BC e Fazenda terão de esclarecer o ‘caso dos R$ 4 bilhões’

Os requerimentos de pedido de informação ao Ministério da Fazenda e BC foram despachados nesta terça-feira

João Villaverde, O Estado de S.Paulo

02 de setembro de 2014 | 18h29

Os requerimentos de pedido de informação de parlamentares ao Ministério da Fazenda e ao Banco Central (BC) sobre o "caso dos R$ 4 bilhões" foram, enfim, despachados nesta terça-feira, 2, pelo deputado Arlindo Chinaglia (PT-SP), primeiro vice-presidente da Câmara dos Deputados. Os requerimentos, de autoria dos deputados Antônio Imbassahy (PSDB-BA), Rubens Bueno (PPS-PR) e Antônio Faria de Sá (PTB-SP), foram assinados no dia 17 de julho, seis dias depois que o Broadcast, serviço de informações em tempo real da Agência Estado, revelou que o BC tinha encontrado em maio nada menos do que R$ 4 bilhões em créditos da União em uma conta em separado de um banco privado nacional. O dinheiro estava em um grupamento contábil que escapava o sistema de verificação fiscal da autoridade monetária,segundo informações do BC,

Em nota enviada ao Estado, o gabinete do deputado Chinaglia informou que hoje, 48 dias depois, o deputado petista despachou os documentos ao ministro da Fazenda, Guido Mantega, e ao presidente do Banco Central, Alexandre Tombini. O gabinete de Arlindo Chinaglia afirmou que o deputado "não retardou nenhum requerimento de informação". Segundo a nota do deputado petista, os requerimentos obedeceram "ao trâmite normal e com o tempo necessário para análise da assessoria técnica da primeira vice-presidência".

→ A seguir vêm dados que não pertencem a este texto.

(* ===== verification/ClientServer.v ===== *)
(** * ClientServer: the descriptions of a client at its peer

    What the message with the descriptions of the records, which [ClientMessages]
    sends, does at a peer that reads it as [ServerProcessor] reads the messages
    of the server: the peer knows the records by their names. *)

From Stdlib Require Import Ascii String.
From S2P Require Import Prelude Arrays Algorithms Output Input Wire SymbolCodec Loops Framing Compose EventData.
From S2P Require Import Doubles DataStructures Subscription RecordTranscoder RecordFields MessageData Properties TaskQueue.
From S2P Require Import NetworkContext Decimals Heartbeat ServerData ServerProcessor ServerStream Describe.
From S2P Require Import ClientMessages ClientTheory ClientTasks.
Local Open Scope Z_scope.
Local Open Scope c_scope.

(** ** The description of a record at a peer *)

(** The record [rid] is that of the identifier [id] of the other side, and its
    values are read field by field into the fields of the same name. *)
Definition knows (s : dscc) (id rid : Z) (item : dx_record_item_t) : Prop :=
  local_id (record_id_map s) id = rid /\
  arr_elements (record_digests s) !! Z.to_nat rid = Some (RecordDigest (own_field_digest <$> ri_fields item) true).

Definition record_at (s : dscc) (rid : Z) (name : list Z) (item : dx_record_item_t) : Prop :=
  record_name s rid = Some name /\ contents (records_list s) !! Z.to_nat rid = Some item.

(** Whole descriptions of records that the peer has under the same names. *)
Definition whole (s : dscc) (d : description) : Prop :=
  forall rid item, record_at s rid (d_name d) item -> d_fields d = own_fields (ri_info_id item).

Lemma record_at_list s s' rid name item :
  records_list s' = records_list s -> record_at s' rid name item <-> record_at s rid name item.
Proof. intros E. unfold record_at, record_name. by rewrite E. Qed.

Lemma record_at_item s rid name item : registry_ok s -> record_at s rid name item -> DataStructures.item_ok item /\
  (Z.to_nat rid < length (arr_elements (record_digests s)))%nat.
Proof.
  intros Hok [Hn Hi]. destruct (named_record s rid name Hok Hn) as (Hrid & item' & Hi' & _ & Hit & _).
  replace item' with item in * by congruence. split; [done|]. by apply digest_room.
Qed.

Lemma describes_list s d s1 : describes s d s1 -> records_list s1 = records_list s.
Proof. by intros [rid item m _ _ _ _ _|_]. Qed.

Lemma describes_known_record s d s1 rid item :
  dscc_ok s -> describes s d s1 -> whole s d -> record_at s rid (d_name d) item -> knows s1 (d_server_id d) rid item.
Proof.
  intros [Hok Hm] Hd Hw Hr. destruct (record_at_item s rid _ item Hok Hr) as [Hit Hroom]. pose proof (Hw _ _ Hr) as Hf.
  destruct Hd as [rid' item' m Hn Hi _ Hl _|Hno]; [|by destruct (Hno rid (proj1 Hr))].
  assert (rid' = rid) as -> by (eapply record_name_inj; [exact Hok|exact Hn|apply Hr]).
  assert (item' = item) as -> by (destruct Hr; congruence). split.
  - change (local_id m (d_server_id d) = rid). by rewrite Hl, decide_True by done.
  - unfold after_description, with_record, with_digest. cbn. rewrite list_lookup_insert_eq by done.
    by rewrite Hf, described_own.
Qed.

Os requerimentos de informações são dispositivos legais que permitem aos parlamentares acessarem informações protegidas por sigilo. As autoridades, no caso o Ministério da Fazenda e o BC, têm 30 dias corridos para responder as perguntas dos parlamentares. Como os requerimentos foram despachados hoje, BC e Fazenda têm até o dia 2 de outubro para responder as questões do Legislativo sobre o "caso dos R$ 4 bilhões".

O presidente do BC, Alexandre Tombini, já tinha indicado aos parlamentares que este seria o caminho indicado para obter informações sobre o assunto. Durante audiência na Comissão de Assuntos Econômicos (CAE) do Senado Federal, há quase um mês, Tombini afirmou: "para questões adicionais, certamente o Congresso tem poder requisitório para acessar qualquer evento mais concreto que eu não posso aqui me aprofundar".